*** Opening of EXCERPTED RECORDS ***

Definition t_set_timers (q : queue throttle_cb) (s : throttle_state)
  : throttle_state :=
  ThrottleState (inThrottle s) q (t_calls s).

Definition throttle_session (p : tie_policy) (events : list (Z * A))
  : throttle_state :=
  session t_timers t_set_timers release throttled p events throttle.

(** The states the closure is left in: open with no timer pending, or
    cooling down until the one pending timer runs. *)
Definition t_open (s : throttle_state) : Prop :=
  inThrottle s = false /\ pending (t_timers s) = [].

Definition t_cooling (until : Z) (s : throttle_state) : Prop :=
  inThrottle s = true /\
  exists id, pending (t_timers s) = [Timer id until Release].

(** From the specification's words: the first call goes through at once;
    calls are ignored until [limit] has elapsed since the last call that
    went through; the next call after that goes through at once and
    restarts the cooldown. [cooldown] is the end of the running cooldown. *)
Fixpoint throttle_spec (p : tie_policy) (cooldown : option Z)
  (events : list (Z * A)) : list (Z * A) :=
  match events with
  | [] => []
  | (t, a) :: rest =>
      match cooldown with
      | None => (t, a) :: throttle_spec p (Some (t + limit)) rest
      | Some c =>
          if runs_before p t c
          then (t, a) :: throttle_spec p (Some (t + limit)) rest
          else throttle_spec p cooldown rest
      end
  end.

End Throttle.

(** *** showToast *)

Section Toast.

(** The keys of the [colors] table; a [type] outside them is not
    covered. *)
Inductive toast_type := ToastInfo | ToastSuccess | ToastWarning | ToastError.

Definition colors (type : toast_type) : string :=
  match type with
  | ToastInfo => "bg-blue-500"
  | ToastSuccess => "bg-green-500"
  | ToastWarning => "bg-yellow-500"
  | ToastError => "bg-red-500"
  end.

(** The defaults of [type] and [duration]. *)
Definition default_toast_type : toast_type := ToastInfo.
Definition default_duration : Z := 3000.

(** A [div]: its class list and its text. *)
Record element := Element {
  classList : list string;
  textContent : string
}.

(** The three callbacks a toast schedules: the slide in, the slide out
    (which schedules the removal), and the removal. *)
Inductive toast_cb :=
| AnimateIn (el : nat)
| SlideOut (el : nat)
| Detach (el : nat).

(** The document: the elements created so far, by handle; the children of
    [document.body], in order; the window's timers; and the exceptions that
    no handler caught. *)
Record page := Page {
  elements : gmap nat element;
  body : list nat;
  next_element : nat;
  page_timers : queue toast_cb;
  uncaught : list string
}.

(** [classList.add(token)] and [classList.remove(token)]. *)
Definition token_add (token : string) (l : list string) : list string :=
  if existsb (String.eqb token) l then l else l ++ [token].

Definition token_remove (token : string) (l : list string) : list string :=
  List.filter (fun tok => negb (String.eqb tok token)) l.

Definition has_token (token : string) (l : list string) : bool :=
  existsb (String.eqb token) l.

*** Close of EXCERPTED RECORDS ***

EXERCISE REQUIREMENTS » Write each record out again exactly.

FINISHED TASK »
Definition t_set_timers (q : queue throttle_cb) (s : throttle_state)
  : throttle_state :=
  ThrottleState (inThrottle s) q (t_calls s).

Definition throttle_session (p : tie_policy) (events : list (Z * A))
  : throttle_state :=
  session t_timers t_set_timers release throttled p events throttle.

(** The states the closure is left in: open with no timer pending, or
    cooling down until the one pending timer runs. *)
Definition t_open (s : throttle_state) : Prop :=
  inThrottle s = false /\ pending (t_timers s) = [].

Definition t_cooling (until : Z) (s : throttle_state) : Prop :=
  inThrottle s = true /\
  exists id, pending (t_timers s) = [Timer id until Release].

(** From the specification's words: the first call goes through at once;
    calls are ignored until [limit] has elapsed since the last call that
    went through; the next call after that goes through at once and
    restarts the cooldown. [cooldown] is the end of the running cooldown. *)
Fixpoint throttle_spec (p : tie_policy) (cooldown : option Z)
  (events : list (Z * A)) : list (Z * A) :=
  match events with
  | [] => []
  | (t, a) :: rest =>
      match cooldown with
      | None => (t, a) :: throttle_spec p (Some (t + limit)) rest
      | Some c =>
          if runs_before p t c
          then (t, a) :: throttle_spec p (Some (t + limit)) rest
          else throttle_spec p cooldown rest
      end
  end.

End Throttle.

(** *** showToast *)

Section Toast.

(** The keys of the [colors] table; a [type] outside them is not
    covered. *)
Inductive toast_type := ToastInfo | ToastSuccess | ToastWarning | ToastError.

Definition colors (type : toast_type) : string :=
  match type with
  | ToastInfo => "bg-blue-500"
  | ToastSuccess => "bg-green-500"
  | ToastWarning => "bg-yellow-500"
  | ToastError => "bg-red-500"
  end.

(** The defaults of [type] and [duration]. *)
Definition default_toast_type : toast_type := ToastInfo.
Definition default_duration : Z := 3000.

(** A [div]: its class list and its text. *)
Record element := Element {
  classList : list string;
  textContent : string
}.

(** The three callbacks a toast schedules: the slide in, the slide out
    (which schedules the removal), and the removal. *)
Inductive toast_cb :=
| AnimateIn (el : nat)
| SlideOut (el : nat)
| Detach (el : nat).

(** The document: the elements created so far, by handle; the children of
    [document.body], in order; the window's timers; and the exceptions that
    no handler caught. *)
Record page := Page {
  elements : gmap nat element;
  body : list nat;
  next_element : nat;
  page_timers : queue toast_cb;
  uncaught : list string
}.

(** [classList.add(token)] and [classList.remove(token)]. *)
Definition token_add (token : string) (l : list string) : list string :=
  if existsb (String.eqb token) l then l else l ++ [token].

Definition token_remove (token : string) (l : list string) : list string :=
  List.filter (fun tok => negb (String.eqb tok token)) l.

Definition has_token (token : string) (l : list string) : bool :=
  existsb (String.eqb token) l.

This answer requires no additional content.